La moderna Medicina d’urgenza basa molte delle sue pratiche cliniche sulla Medicina basata sulle evidenze.
Ma veramente tutto ciò che non è randomizzato e controllato non esiste?
Il paradosso della dimostrazione dell’efficacia del paracadute con trials randomizzati e controllati, in accordo con il metodo EBM (The Parachute trial), provocatoriamente pone un quesito fondamentale:
- Se le basi scientifiche di un qualsiasi intervento terapeutico sono già solide, e il beneficio per la popolazione notevole, è eticamente corretto attendere trial di larga scala prima di attuarlo, ritardandone così i suoi potenziali benefici?
A questo interrogativo ha risposto in modo brillante un articolo del 2006 pubblicato sul BMJ Controversy Parachute approach to evidence based medicine che riporta alcuni esempi di malattie molto comuni nei paesi in via di sviluppo (HIV, disidratazione nei bambini, emorragia post-partum) e i cui rimedi attuati preventivamente rispetto agli esiti dei relativi trial hanno, salvato migliaia di vite umane.
Gli autori concludono che:
- In genere è necessario attendere i risultati di trails di buona qualità prima di adottare qualsiasi nuovo intervento terapeutico
- Se comunque le evidenze già disponibili sull’efficacia di un particolare intervento sono già convincenti, ed i benedfici potenziali grandi, l’eventuale ritardo nella sua adozione potrebbe essere non etico
- Gli esempi riportati nell’articolo, e che si riferiscono ai paesi in via di sviluppo, dimostrano il costo in termini di vite umane di tale eventuale ritardo.
La triade decisionale alla base della costruzione della Evidenced Based Medicine prevede un approccio integrato tra dati e espliciti (evidenze scientifiche derivati da trials di buona qualità) e taciti (esperienza clinica e bisogni del paziente).
La decisione clinica infatti deriva dalla concomitanza di questi tre fattori:
- Evidenze scientifiche
- Esperienza clinica
- Bisogni del paziente
La criticità arriva al momento della definizione del grado di qualità delle evidenze in base alla loro provenienza; quelle derivate dalla pratica clinica e dall’esperienza vengono relegate alla base (grado inferiore) della piramide al cui apice (grado maggiore) stanno le evidenze scientifiche derivate da studi su larghe popolazioni di pazienti.

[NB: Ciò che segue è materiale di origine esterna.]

Lemma sync_batch_ok R transactionType p1 p2 p3 validate sync_one batchSize tenantID w w' :
  synchronizes R sync_one -> w_tx w = ∅ ->
  sync_batch transactionType p1 p2 p3 validate sync_one batchSize tenantID w = (Ok tt, w') ->
  exists batch,
    Forall (fun tx => finished_batch transactionType tenantID (tss (settle w)) tx /\ validate tx = Ok tt) batch /\
    complete_batch batchSize transactionType tenantID (tss (settle w)) batch /\
    chain R batch (sdp (settle w)) (sdp w') /\ marked (map ID batch) (tss (settle w)) (tss w').
Proof.
  intros Hone Htx H. unfold sync_batch in H.
  apply map_errM_ok, RunInTransaction_open in H as (w1 & w2 & H & Ho & Hd1 & Hd2 & _ & Hother);
    [|by rewrite Htx].
  apply RunInTransaction_open in H as (w3 & w4 & H & Ho3 & Hd3 & Hd4 & _ & _).
  2: { rewrite Hother, Htx; [apply lookup_empty|]. intros Heq. by apply conn_id_ne. }
  destruct (settle_open w1 Ho) as [Hs1 _].
  assert (Hw3 : w_db w3 = w_db (settle w)) by congruence.
  assert (Hw' : w_db w' = w_db w4) by congruence.
  apply mbind_ok in H as (batch & w5 & Hb & H). apply map_errM_ok in Hb.
  apply GetTransactionBatch_open in Hb as ([Hd5 Ht5] & Hsel & Hall); [|done].
  assert (Etw3 : tss w3 = tss (settle w)) by (unfold tss; congruence). rewrite Etw3 in *.
  assert (E5 : sdp w5 = sdp (settle w) /\ tss w5 = tss (settle w)) by (unfold sdp, tss; split; congruence).
  destruct E5 as [Es5 Et5].
  assert (E4 : sdp w' = sdp w4 /\ tss w' = tss w4) by (unfold sdp, tss; split; congruence).
  destruct E4 as [-> ->]. exists batch.
  destruct batch as [|tx0 txs] eqn:Eb.
  { injection H as <-. rewrite Es5, Et5. split; [done|]. split; [done|]. split; [constructor|].
    split; [constructor|]. split; [by intros id Hid%elem_of_nil|done]. }
  rewrite <- Eb in *. apply mbind_ok in H as ([] & w6 & H6 & H). apply lift_ok in H6 as [Hv ->].
  apply res_forM_ok in Hv. apply mbind_ok in H as ([] & w6 & H6 & H).
  apply (mforM_ok (fun v => w_tx v = w_tx w3 /\ tss v = tss (settle w)) sdp R) in H6
    as [[Ht6 Et6] Hch]; [|clear H|by split].
  2: { intros tx w7 w8 [Ht7 Et7] H. apply map_errM_ok, Hone in H as (? & ? & ?); [|congruence].
       split; [split; congruence|done]. }
  rewrite Es5 in Hch. apply map_errM_ok, UpdateSynced_ok in H as (db' & -> & Hm).
  destruct (settle_open w6) as [Hs6 _]; [congruence|].
  assert (Ets6 : tss (settle w6) = tss (settle w)) by (unfold tss in *; congruence).
  rewrite Ets6 in Hm. rewrite tss_put. split; [|split; [done|split; [|done]]].
  - apply Forall_and. by split.
  - assert (Ep : sdp (put_part db' (settle w6)) = sdp w6).
    { unfold sdp, put_part. cbn. by rewrite conn_get_set_r, Hs6. }
    by rewrite Ep.
Qed.

Definition to_sync (tenantID : string) (db : TssDb) (tx : Transaction) : Prop :=
  finished_batch TransactionTypePayment tenantID db tx /\ StellarTransactionHash tx <> None.

Lemma SyncBatch_ok batchSize tenantID w w' :
  w_tx w = ∅ -> SyncBatchTransactions batchSize tenantID w = (Ok tt, w') ->
  exists batch, Forall (to_sync tenantID (tss (settle w))) batch /\
    complete_batch batchSize TransactionTypePayment tenantID (tss (settle w)) batch /\
    chain synced_one batch (sdp (settle w)) (sdp w') /\
    marked (map ID batch) (tss (settle w)) (tss w').
Proof.
  intros Htx H. destruct (sync_batch_ok synced_one TransactionTypePayment _ _ _ validate_finished _ _ _ w w' sync_one_open Htx H)
    as (batch & Hb & Hall & Hch & Hm). exists batch. split; [|done].
  eapply Forall_impl; [exact Hb|]. intros tx [Hf Hv]. split; [done|]. unfold validate_finished in Hv.
  by destruct (StellarTransactionHash tx).
Qed.
End sync.

(** ** What a chain of synchronised transactions did *)

(** The payment is settled by its transaction: the final status, the hash, one
    entry of history with the message; what is paid, to whom, is untouched. *)
Definition settled (tx : Transaction) (p p' : Payment) : Prop :=
  exists s t, final_status tx = Ok s /\ step payment_transitions (Pay_Status p) s /\
    Pay_Status p' = s /\ Pay_StellarTransactionID p' = Some (default "" (StellarTransactionHash tx)) /\
    payment_core p' = payment_core p /\
    Pay_StatusHistory p' = Pay_StatusHistory p
      ++ [mkPaymentHistory s (Some (default "" (StatusMessage tx))) t].

Lemma final_status_cases tx s :
  final_status tx = Ok s ->
  (Status tx = TransactionStatusSuccess /\ s = SuccessPaymentStatus) \/
  (Status tx = TransactionStatusError /\ s = FailedPaymentStatus).
Proof.
  unfold final_status. destruct (String.eqb_spec (Status tx) TransactionStatusSuccess); [naive_solver|].
  destruct (String.eqb_spec (Status tx) TransactionStatusError); naive_solver.
Qed.

(** A settled payment cannot be settled again. *)
Lemma final_is_final tx tx' s s' :
  final_status tx = Ok s -> final_status tx' = Ok s' -> ~ step payment_transitions s s'.
Proof.
  intros H H'. apply final_status_cases in H as [[_ ->]|[_ ->]], H' as [[_ ->]|[_ ->]]; by_computation.
Qed.

Lemma payments_of_one tx db db' :
  synced_one tx db db' -> exists p s ctx, NoDup (map Pay_ID (payments db)) /\ p ∈ payments db /\
    Pay_ID p = ExternalID tx /\ final_status tx = Ok s /\ step payment_transitions (Pay_Status p) s /\
    payments db' = payments (with_paid ctx tx s p db).
Proof.
  intros (p & s & c1 & c2 & ? & ? & ? & ? & ? & _ & ->). exists p, s, c1.
  repeat (split; [done|]). by destruct (_ =? _).
Qed.

Lemma lookup_one tx db db' id :
  synced_one tx db db' ->
  (id = ExternalID tx -> exists p p', lookup_payment id db = Some p /\ lookup_payment id db' = Some p' /\
     settled tx p p') /\
  (id <> ExternalID tx -> lookup_payment id db' = lookup_payment id db).
Proof.
  intros H. apply payments_of_one in H as (p & s & ctx & Hnd & Hin & Hid & Hs & Hstep & Hp').
  set (set := fun x => refresh_payment ctx (set_payment_update (payment_update s tx) ctx x)).
  assert (Hl : lookup_payment id db' =
    (fun x => if Pay_ID x =? Pay_ID p then set x else x) <$> lookup_payment id db).
  { unfold lookup_payment. rewrite Hp'. by apply first_such_update. }
  rewrite Hl. split.
  - intros ->. assert (Hlp : lookup_payment (ExternalID tx) db = Some p)
      by by apply (first_such_unique Pay_ID).
    rewrite Hlp. exists p, (set p). cbn. rewrite eqb_same. split; [done|]. split; [done|].
    by exists s, (NOW ctx).
  - intros Hne. destruct (lookup_payment id db) as [x|] eqn:E0; [|done]. cbn.
    destruct (String.eqb_spec (Pay_ID x) (Pay_ID p)) as [He|]; [|done].
    apply lookup_payment_id in E0. congruence.
Qed.

Lemma chain_payments txs db db' :
  chain synced_one txs db db' ->
  NoDup (map ExternalID txs) /\
  (forall tx, tx ∈ txs -> exists p p', lookup_payment (ExternalID tx) db = Some p /\
     lookup_payment (ExternalID tx) db' = Some p' /\ settled tx p p') /\
  (forall id, id ∉ map ExternalID txs -> lookup_payment id db' = lookup_payment id db).
Proof.
  induction 1 as [db|tx txs db db1 db' H1 Hc (Hnd & Hin & Hout)].
  { split; [constructor|]. by split; [intros tx Htx%elem_of_nil|]. }
  destruct (lookup_one tx db db1 (ExternalID tx) H1) as [Hhead _].
  destruct (Hhead eq_refl) as (p & p1 & Hl & Hl1 & Hset). clear Hhead.
  assert (Hnew : ExternalID tx ∉ map ExternalID txs).
  { intros Hx. apply list_elem_of_fmap in Hx as (tx2 & Hid & Htx2).
    destruct (Hin tx2 Htx2) as (p2 & _ & Hl2 & _ & s2 & _ & Hs2 & Hstep2 & _). rewrite <- Hid, Hl1 in Hl2.
    injection Hl2 as <-. destruct Hset as (s & t & Hs & _ & Hst & _). rewrite Hst in Hstep2.
    exact (final_is_final _ _ _ _ Hs Hs2 Hstep2). }
  cbn [map]. split; [by constructor|]. split.
  - intros tx' Htx'. apply elem_of_cons in Htx' as [->|Htx'].
    + exists p, p1. rewrite Hout by done. by split.
    + destruct (Hin tx' Htx') as (q & q' & Hq & Hq' & Hs). exists q, q'. split; [|done].
      rewrite <- Hq. symmetry. apply (lookup_one tx); [done|]. intros He. apply Hnew. rewrite <- He.
      apply list_elem_of_fmap. eauto.
  - intros id Hid. rewrite not_elem_of_cons in Hid. destruct Hid as [Hne Hid].
    rewrite Hout by done. by apply (lookup_one tx).
Qed.

(** ** Completion *)

(** Something of the disbursement is not paid. *)
Definition unpaid (did : string) (db : SdpDb) : bool :=
  existsb (fun p => of_disbursement did p && (Pay_Status p <>? SuccessPaymentStatus)) (payments db).

Lemma unpaid_true did db :
  unpaid did db = true <->
  exists p, p ∈ payments db /\ Pay_DisbursementID p = Some did /\ Pay_Status p <> SuccessPaymentStatus.
Proof.
  unfold unpaid, of_disbursement. rewrite existsb_exists. setoid_rewrite andb_true_iff.
  setoid_rewrite bool_decide_eq_true. setoid_rewrite negb_true_iff. setoid_rewrite eqb_false.
  by setoid_rewrite list_elem_of_In.
Qed.

(** A transaction for another disbursement, or none, changes nothing of it. *)
Lemma unpaid_other ctx tx s p db did :
  NoDup (map Pay_ID (payments db)) -> p ∈ payments db -> Pay_DisbursementID p <> Some did ->
  unpaid did (with_paid ctx tx s p db) = unpaid did db.
Proof.
  intros Hnd Hp Hd. apply eq_true_iff_eq. rewrite !unpaid_true.
  assert (Hhit : forall x, x ∈ payments db -> Pay_ID x = Pay_ID p -> x = p).
  { intros x Hx Hid. pose proof (first_such_unique Pay_ID (Pay_ID p) _ x Hnd Hx Hid) as H1.
    pose proof (first_such_unique Pay_ID (Pay_ID p) _ p Hnd Hp eq_refl) as H2. congruence. }
  unfold with_paid. cbn [set_field payments]. setoid_rewrite elem_of_update_where. split.
  - intros (y & (x & Hx & ->) & Hy & Hs). destruct (String.eqb_spec (Pay_ID x) (Pay_ID p)) as [He|He].
    + rewrite (Hhit x Hx He) in Hy. done.
    + by exists x.
  - intros (x & Hx & Hy & Hs). exists x. split; [|done]. exists x. split; [done|].
    destruct (String.eqb_spec (Pay_ID x) (Pay_ID p)) as [He|He]; [|done]. rewrite (Hhit x Hx He) in Hy. done.
Qed.
(* ===== verification/CircleDispatch.v ===== *)
(** Payments sent through Circle:
    [paymentdispatchers/circle_payment_transfer_dispatcher.go] and
    [circle_payment_payout_dispatcher.go] of [internal/services], the other two
    implementations of [PaymentDispatcherInterface], which run inside the transaction
    of PaymentPipeline.v, but record the requests they send on the pool; and their
    outcome, [circle_reconciliation_service.go]. *)

From S2P Require Import Prelude GoStrings Errors StateMachine Effects Retry Schema TxStore Tables SdpDb PaymentStore.
From S2P Require Import DisbursementStore Tenant Tenants PaymentPipeline CircleClient CircleStore.

Local Open Scope string_scope.
Local Open Scope list_scope.
Local Open Scope go_scope.

Definition ErrCircleRecipientCreationFailedTooManyTimes : err :=
  ESentinel "circle recipient creation failed too many times".
Definition maxCircleRecipientCreationAttempts : nat := 5.

(** [DestinationAddressErrorCodes] of [client.go]. *)
Definition DestinationAddressErrorCodes : list Z := [5003; 5004; 5011]%Z.

Section dispatchers.
Context {D L Ev : Type} {E : Env D} {AC : Conn D AdminDb} {C : Conn D SdpDb} {RT : Retry D L Ev} {H : CircleHttp Ev}.
Context {J : CircleJson} {JB : Jsonb} {UU : GoogleUuid} {PF : ParseFloat} {SDK : StellarSdk} {N : Numerics}.
Context {CS : CircleSettings} {URL : NetUrl} {U : UuidGen}.
Abbreviation M := (M D L Ev).

(** The guard both dispatchers start with. *)
Definition circle_wallet (ctx : Context_) (tenantID : string) : M string :=
  let! distAccount := wrapM "getting distribution account" (DistributionAccountFromContext ctx) in
  if negb (AccountType_IsCircle (TA_Type distAccount))
  then throw (ENew ("distribution account is not a Circle account for tenant " +:+ tenantID))
  else mret_ (CircleWalletID distAccount).

Definition completed_at (status : string) (now : Z) : option Z :=
  if CircleTransferStatus_IsCompleted status then Some now else None.

Definition mark_as_failed (payment : PaymentView) (e : err) : M unit :=
  wrapM "marking payment as failed"
    (UpdateStatus (Pay_ID (pv_row payment)) FailedPaymentStatus (Some (Error e)) "").

Definition wallet_address (rw : ReceiverWallet) : string := default "" (RW_StellarAddress rw).

(** ** Transfers *)

Definition transfer_request (circleWalletID : string) (payment : PaymentView) (memo : SchemaMemo)
    (idempotencyKey : string) : PaymentRequest :=
  mkPaymentRequest circleWalletID "" (wallet_address (pv_ReceiverWallet payment)) (Memo_Value memo)
    APITypeTransfers (numeric_text (Pay_Amount (pv_row payment))) (Code (pv_Asset payment)) idempotencyKey.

La randomizzazione e la depersonalizzazione della ricerca scientifica così generata, mentre giustmente tende ad eliminare tutto ciò che di “non evidente” esiste in ricerca medica e ben si adatta ad un concetto di salute pubblica, d’altra parte mantiene un gap incolmabile con quella che è la pratica medica quotidina incentrata sulla cura del singolo individuo.
Ma in pratica cosa si può fare:
- E’ auspicabile l’integrazione dei dati espliciti, frutto delle evidenze, con il “tacit knowing” (elementi non espliciti) che si genera solo nel contatto diretto medico-paziente.
- Il “tacit knowing” sta alla base della nostra formazione medica, come l’apprendimento del linguaggio sta ai bambini in età prescolare: non ha bisogno di insegnamento strutturato ma si apprende dall’esperienza diretta.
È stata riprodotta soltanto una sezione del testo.